DATA SUPPLIED =>
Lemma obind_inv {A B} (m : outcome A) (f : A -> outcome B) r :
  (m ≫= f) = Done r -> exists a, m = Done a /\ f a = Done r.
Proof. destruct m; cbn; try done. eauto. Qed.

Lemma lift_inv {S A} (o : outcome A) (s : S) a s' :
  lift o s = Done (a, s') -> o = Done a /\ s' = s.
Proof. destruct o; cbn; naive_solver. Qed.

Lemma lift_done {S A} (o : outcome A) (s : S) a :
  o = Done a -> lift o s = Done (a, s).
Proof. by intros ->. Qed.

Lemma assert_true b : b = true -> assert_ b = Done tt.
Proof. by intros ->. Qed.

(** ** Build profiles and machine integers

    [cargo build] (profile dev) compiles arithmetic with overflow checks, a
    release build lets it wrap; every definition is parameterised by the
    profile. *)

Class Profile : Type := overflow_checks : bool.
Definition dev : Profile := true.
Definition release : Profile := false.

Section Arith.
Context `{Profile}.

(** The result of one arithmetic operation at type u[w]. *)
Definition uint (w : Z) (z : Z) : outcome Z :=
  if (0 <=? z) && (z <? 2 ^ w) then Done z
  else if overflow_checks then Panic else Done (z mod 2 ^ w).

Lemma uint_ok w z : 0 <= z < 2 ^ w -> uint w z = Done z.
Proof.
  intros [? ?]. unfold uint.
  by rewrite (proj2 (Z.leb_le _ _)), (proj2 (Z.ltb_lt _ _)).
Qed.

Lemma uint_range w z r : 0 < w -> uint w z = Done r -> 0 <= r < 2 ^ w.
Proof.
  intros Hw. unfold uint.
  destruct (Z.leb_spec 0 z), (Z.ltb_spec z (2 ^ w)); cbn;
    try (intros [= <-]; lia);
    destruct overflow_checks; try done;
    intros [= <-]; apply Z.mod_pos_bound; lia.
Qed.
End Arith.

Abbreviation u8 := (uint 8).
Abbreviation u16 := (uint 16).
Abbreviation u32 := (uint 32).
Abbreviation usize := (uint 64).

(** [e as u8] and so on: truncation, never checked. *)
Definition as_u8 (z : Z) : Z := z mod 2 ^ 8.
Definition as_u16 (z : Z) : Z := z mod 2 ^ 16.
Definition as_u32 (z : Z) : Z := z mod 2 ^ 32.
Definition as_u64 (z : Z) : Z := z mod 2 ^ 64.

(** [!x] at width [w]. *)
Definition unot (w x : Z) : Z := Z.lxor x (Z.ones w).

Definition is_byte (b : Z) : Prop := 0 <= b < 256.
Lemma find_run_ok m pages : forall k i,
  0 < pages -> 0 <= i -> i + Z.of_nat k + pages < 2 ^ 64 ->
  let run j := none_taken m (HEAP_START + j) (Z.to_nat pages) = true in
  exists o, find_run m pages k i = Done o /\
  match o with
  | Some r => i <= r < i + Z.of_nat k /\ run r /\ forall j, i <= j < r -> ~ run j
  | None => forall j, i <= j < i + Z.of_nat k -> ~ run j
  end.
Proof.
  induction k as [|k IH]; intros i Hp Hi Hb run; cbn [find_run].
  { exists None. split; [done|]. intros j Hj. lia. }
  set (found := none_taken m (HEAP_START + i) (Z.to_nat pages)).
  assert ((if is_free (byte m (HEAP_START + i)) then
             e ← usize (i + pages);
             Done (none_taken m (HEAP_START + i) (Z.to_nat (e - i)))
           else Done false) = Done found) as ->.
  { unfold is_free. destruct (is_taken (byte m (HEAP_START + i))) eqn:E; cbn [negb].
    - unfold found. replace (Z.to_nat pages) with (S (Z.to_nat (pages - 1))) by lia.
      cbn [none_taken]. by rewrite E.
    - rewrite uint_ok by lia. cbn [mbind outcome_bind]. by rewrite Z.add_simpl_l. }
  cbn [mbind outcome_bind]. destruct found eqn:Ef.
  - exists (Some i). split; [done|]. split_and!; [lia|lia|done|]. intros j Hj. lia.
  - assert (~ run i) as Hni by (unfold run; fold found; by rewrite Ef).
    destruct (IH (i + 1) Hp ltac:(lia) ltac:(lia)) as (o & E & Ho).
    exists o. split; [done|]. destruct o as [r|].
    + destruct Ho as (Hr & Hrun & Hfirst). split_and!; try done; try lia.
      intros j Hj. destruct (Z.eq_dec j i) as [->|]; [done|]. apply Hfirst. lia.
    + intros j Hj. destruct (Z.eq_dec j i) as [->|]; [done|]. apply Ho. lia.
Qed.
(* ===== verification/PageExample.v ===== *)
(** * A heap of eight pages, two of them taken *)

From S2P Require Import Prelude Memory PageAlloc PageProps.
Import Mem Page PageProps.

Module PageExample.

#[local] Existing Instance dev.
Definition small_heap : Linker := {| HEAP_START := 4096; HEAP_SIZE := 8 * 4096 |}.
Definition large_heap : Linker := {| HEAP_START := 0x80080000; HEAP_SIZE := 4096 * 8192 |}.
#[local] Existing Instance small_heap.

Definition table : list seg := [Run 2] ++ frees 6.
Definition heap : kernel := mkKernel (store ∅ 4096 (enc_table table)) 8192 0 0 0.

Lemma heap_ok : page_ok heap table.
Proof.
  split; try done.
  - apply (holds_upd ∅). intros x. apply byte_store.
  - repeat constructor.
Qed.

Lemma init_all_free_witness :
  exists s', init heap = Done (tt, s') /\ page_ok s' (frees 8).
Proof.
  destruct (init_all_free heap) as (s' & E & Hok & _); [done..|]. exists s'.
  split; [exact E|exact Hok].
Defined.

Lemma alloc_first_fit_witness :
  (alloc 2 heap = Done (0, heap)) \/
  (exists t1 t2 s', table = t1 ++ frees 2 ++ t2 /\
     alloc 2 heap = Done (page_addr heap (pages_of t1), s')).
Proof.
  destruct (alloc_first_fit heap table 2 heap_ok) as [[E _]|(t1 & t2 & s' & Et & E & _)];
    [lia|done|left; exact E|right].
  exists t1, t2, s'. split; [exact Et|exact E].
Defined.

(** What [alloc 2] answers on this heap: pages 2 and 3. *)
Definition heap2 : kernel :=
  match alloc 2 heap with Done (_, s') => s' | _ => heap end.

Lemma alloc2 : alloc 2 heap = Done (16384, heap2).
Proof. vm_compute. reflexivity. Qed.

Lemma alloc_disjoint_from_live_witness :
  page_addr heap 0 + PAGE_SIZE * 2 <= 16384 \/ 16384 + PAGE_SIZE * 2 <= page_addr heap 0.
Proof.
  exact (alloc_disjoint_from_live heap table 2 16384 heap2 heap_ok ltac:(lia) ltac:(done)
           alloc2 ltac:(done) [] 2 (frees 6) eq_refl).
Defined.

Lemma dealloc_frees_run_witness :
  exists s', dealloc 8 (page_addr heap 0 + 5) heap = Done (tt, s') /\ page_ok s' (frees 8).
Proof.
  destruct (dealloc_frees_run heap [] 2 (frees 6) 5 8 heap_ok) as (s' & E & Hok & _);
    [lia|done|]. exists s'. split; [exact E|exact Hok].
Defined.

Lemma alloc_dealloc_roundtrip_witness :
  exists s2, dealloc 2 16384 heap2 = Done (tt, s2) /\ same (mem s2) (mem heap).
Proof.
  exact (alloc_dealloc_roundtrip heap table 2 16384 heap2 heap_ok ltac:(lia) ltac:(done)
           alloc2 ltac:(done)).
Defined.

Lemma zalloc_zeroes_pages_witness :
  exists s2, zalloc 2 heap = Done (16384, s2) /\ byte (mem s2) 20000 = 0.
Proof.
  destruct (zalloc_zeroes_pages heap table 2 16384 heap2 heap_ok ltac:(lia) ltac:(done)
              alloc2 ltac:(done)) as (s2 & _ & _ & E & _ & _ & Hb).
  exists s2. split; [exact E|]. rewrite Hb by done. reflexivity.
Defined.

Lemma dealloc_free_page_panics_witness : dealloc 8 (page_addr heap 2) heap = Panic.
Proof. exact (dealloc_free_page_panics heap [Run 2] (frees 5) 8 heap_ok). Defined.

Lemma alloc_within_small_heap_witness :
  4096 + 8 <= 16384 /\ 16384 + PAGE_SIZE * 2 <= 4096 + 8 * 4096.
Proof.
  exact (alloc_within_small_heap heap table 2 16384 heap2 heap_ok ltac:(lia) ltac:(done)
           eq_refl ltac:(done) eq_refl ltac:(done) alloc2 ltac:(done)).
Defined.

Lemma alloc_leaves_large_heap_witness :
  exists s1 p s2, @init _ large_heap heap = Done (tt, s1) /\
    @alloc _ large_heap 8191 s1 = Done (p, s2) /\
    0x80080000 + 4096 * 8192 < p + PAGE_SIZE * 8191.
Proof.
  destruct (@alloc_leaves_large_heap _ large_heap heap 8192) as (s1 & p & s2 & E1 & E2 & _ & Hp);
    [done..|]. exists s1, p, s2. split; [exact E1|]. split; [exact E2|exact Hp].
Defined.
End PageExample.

DIRECTIONS => From the data above, output only the lines between the line containing "[lia|done|]. exists s'." and the line containing "alloc2 ltac:(done)) as", inclusive, exactly as written.

ANSWER TO THIS EXERCISE =>
    [lia|done|]. exists s'. split; [exact E|exact Hok].
Defined.

Lemma alloc_dealloc_roundtrip_witness :
  exists s2, dealloc 2 16384 heap2 = Done (tt, s2) /\ same (mem s2) (mem heap).
Proof.
  exact (alloc_dealloc_roundtrip heap table 2 16384 heap2 heap_ok ltac:(lia) ltac:(done)
           alloc2 ltac:(done)).
Defined.

Lemma zalloc_zeroes_pages_witness :
  exists s2, zalloc 2 heap = Done (16384, s2) /\ byte (mem s2) 20000 = 0.
Proof.
  destruct (zalloc_zeroes_pages heap table 2 16384 heap2 heap_ok ltac:(lia) ltac:(done)
              alloc2 ltac:(done)) as (s2 & _ & _ & E & _ & _ & Hb).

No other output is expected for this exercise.